25 Ways To Survive As A Creative Person

1. Give Yourself The Gift Of Time

Creativity does not live in a cave inside your head. That shit’s gotta come out and play. It has to splash in rain puddles. It has to climb trees. It has to build a ground-to-air star-exploding laser out of Duplo blocks and a repurposed iPhone. You need to give yourself the time every day to do the thing that you want to do. Our days and nights get crowded as life bloats and swells to fill the spaces, so you have to — have to — push all that aside with a barbaric yawp and give yourself the time to be creative.This is both in the day-to-day and in the “scope of your entire life” sense — in the day to day, you need time with your creativity. And in the long term, your creativity needs that time to get bigger, get weirder, get more awesome. Plants need water. Alpacas need food. Creativity needs time. We’re all dying. Fuck stagnation. High-five creation.

2. Work Shit Jobs…

You will survive by working shit jobs. That’s the nature of the beast. You don’t start out a fruitful creative person sitting on a throne made of fat stacks of greenbacks earned from your artistic endeavors. Unlikely to happen. You’re going to push a broom, sling some coffee, type eye-blistering numbers into a mind-numbing, soul-melting spreadsheet. This is how you eat in the beginning. This is how you pay rent.

3. …But Always Keep Your Eye On The Prize

That shit job is also how you get the motivation to think, You know, I don’t want to be doing this when I’m 50, and so I’d better learn how my creativity starts earning out. It’s a necessary part of the equation. Always look forward. Always have that end game, that exit strategy. Know where you’ve hidden the seat ejector button. Work a shit job long enough, it’ll start to feel like second nature. It starts wearing the mask of a career instead of a temporary pit-stop where you do something shitty so as not to die hungry in your parents’ basement. You’ve gotta keep your eye of the tiger on… well, on the tiger, probably? Because the other tiger will eat you? So you have to be the bigger tiger? I don’t know. Shut up.

4. Make Your “Oh-Face” And Reach Project Climax

Creativity demands creation and creation is more than just a few blobs of clay smacked together into something resembling half-a-dick. (Or, for the ladies, a partial vagina.) You gotta go whole-dick. You gotta go full-vagina. Creation means completing that which you begin. Even if you don’t finish it as strongly as you hoped, completing a project has untold, unexpected rewards — both in terms of massaging the prostate of your soul and in terms of offering real concrete benefits (for instance, you will not make any money off an unfinished project). Start small. Easier in the beginning to bring smaller entities to fruition. But don’t stay small. Always go bigger. Always change the game. And always finish.

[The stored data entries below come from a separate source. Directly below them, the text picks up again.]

(** [trim_start(l)] is empty or the start of a tag: the line is held back. *)
Definition held (p : TaggedLineParser) (l : str) : bool :=
  is_empty (trim_start l) || is_tag_prefix p (trim_start l).

Lemma tag_line_held p l r :
  LF ∉ l → held p l = false →
  match_open p (slug_of (l ++ r)) = None ∧ match_close p (slug_of (l ++ r)) = None.
Proof.
  intros Hl [Hne Hpre]%orb_false_iff.
  assert (∃ r', slug_of (l ++ r) = trim_end (trim_start l) ++ r') as [r' Hr].
  { unfold slug_of. destruct (strip_line_app l r Hl) as [r0 ->].
    rewrite trim_start_app by (intros E; by rewrite E in Hne). apply trim_end_prefix. }
  unfold match_open, match_close. rewrite !fmap_None, !find_first_None, Hr.
  split; apply Forall_forall; intros spec Hs; apply str_eqb_ne; intros E;
    apply not_true_iff_false in Hpre; apply Hpre; apply existsb_exists; exists spec;
    (split; [by apply list_elem_of_In|]); apply orb_true_iff; [left|right];
    apply starts_with_spec; by exists r'.
Qed.

Lemma tag_line_held_text p l r :
  LF ∉ l → held p l = false →
  line_segment (tl_specs p) (active_tag p) (l ++ r)
  = (text_segment (active_tag p) (l ++ r), active_tag p).
Proof.
  intros Hl Hh. destruct (tag_line_held p l r Hl Hh) as [Ho Hc].
  unfold line_segment, opens, closes.
  change (match_open (with_tag (new_tagged (tl_specs p)) (active_tag p))) with (match_open p).
  change (match_close (with_tag (new_tagged (tl_specs p)) (active_tag p))) with (match_close p).
  by rewrite Ho, Hc.
Qed.

(** ** One character at a time *)
Definition raw_char p (ch : char) : TaggedLineParser * list TaggedLineSegment :=
  let '(p, run, segs) := parse_char (p, [], []) ch in (p, push_text p run segs).
Fixpoint raw p (text : str) : TaggedLineParser * list TaggedLineSegment :=
  match text with
  | [] => (p, [])
  | c :: text =>
      let '(p, segs) := raw_char p c in
      let '(p, segs') := raw p text in
      (p, segs ++ segs')
  end.
(** In the compiled domain lists every host appears at most once; a host is
    allowed exactly when the last rule for it that is not a prompt allows it,
    and denied exactly when that rule forbids it: later rules override earlier
    ones, and no host is both. *)
Theorem last_network_rule_decides p :
  NoDup (compiled_network_domains p).1 ∧ NoDup (compiled_network_domains p).2
  ∧ ∀ h, (h ∈ (compiled_network_domains p).1 ↔ verdict h (network_rules p) = Some Allow)
       ∧ (h ∈ (compiled_network_domains p).2 ↔ verdict h (network_rules p) = Some Forbidden).
Proof.
  unfold compiled_network_domains. induction (network_rules p) as [|r rules IH] using rev_ind.
  - split; [constructor|]. split; [constructor|]. intros h. cbn.
    split; (split; [intros H; by apply not_elem_of_nil in H|done]).
  - rewrite foldl_app. cbn [foldl]. destruct (foldl compile_step ([], []) rules) as [al de].
    cbn [fst snd] in IH. destruct IH as (Ha & Hd & Hv). unfold compile_step.
    destruct (net_decision r) eqn:E; cbn [fst snd].
    + split; [by apply NoDup_upsert|]. split; [by apply NoDup_filter|]. intros h.
      rewrite elem_of_upsert, list_elem_of_filter, verdict_snoc, E.
      destruct (Hv h) as [H1 H2]. case_decide; naive_solver.
    + split; [done|]. split; [done|]. intros h. rewrite verdict_snoc, E.
      rewrite decide_False by naive_solver. apply Hv.
    + split; [by apply NoDup_filter|]. split; [by apply NoDup_upsert|]. intros h.
      rewrite elem_of_upsert, list_elem_of_filter, verdict_snoc, E.
      destruct (Hv h) as [H1 H2]. case_decide; naive_solver.
Qed.
End props.

(** ** Hosts *)
Lemma elem_of_trim c s : c ∈ trim s → c ∈ s.
Proof.
  unfold trim. destruct (trim_end_split s) as (w & Hs & _). destruct (trim_start_split (trim_end s)) as (w' & Ht & _).
  intros H. rewrite Hs, Ht, !elem_of_app. auto.
Qed.
Lemma elem_of_trim_end_matches a c s : c ∈ trim_end_matches a s → c ∈ s.
Proof.
  unfold trim_end_matches. rewrite elem_of_reverse. intros H.
  destruct (drop_while_suffix (N.eqb a) (reverse s)) as (k & Hk & _).
  rewrite <-elem_of_reverse, Hk. apply elem_of_app. by right.
Qed.
Lemma elem_of_rsplit_once a s l r c : rsplit_once a s = Some (l, r) → c ∈ l → c ∈ s.
Proof.
  unfold rsplit_once. rewrite fmap_Some. intros ([x y] & Hs & [= -> ->]) Hc.
  apply split_once_Some in Hs as [Hs _]. apply (f_equal reverse) in Hs.
  rewrite reverse_involutive in Hs. rewrite Hs, reverse_app, reverse_cons, !elem_of_app. auto.
Qed.
Lemma elem_of_strip_port c s : c ∈ strip_port s → c ∈ s.
Proof.
  unfold strip_port. case_match; [|done]. destruct (rsplit_once COLON s) as [[l r]|] eqn:E; [|done].
  case_match; [|done]. by eapply elem_of_rsplit_once.
Qed.
Lemma elem_of_strip_brackets raw s h c : strip_brackets raw s = Ok h → c ∈ h → c ∈ s.
Proof.
  unfold strip_brackets. destruct (split_once 93%N s) as [[l r]|] eqn:E; [|done].
  apply split_once_Some in E as [-> _]. case_match; [done|]. intros [= <-] Hc. rewrite elem_of_app. auto.
Qed.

5. Pay Even One Bill With Creative Work

The true revelation of your creative career is paying even a single bill with the money earned from an artistic endeavor. Buy yourself a cup of coffee. A meal. A cell phone bill. Holy shit, a mortgage. That’s when it all starts to feel real. That’s when it feels like more than just a couple of ghosts fucking each other way up in the clouds, out of sight. Make it tangible, even in a tiny way. It’ll give you a bonafide Mind Boner.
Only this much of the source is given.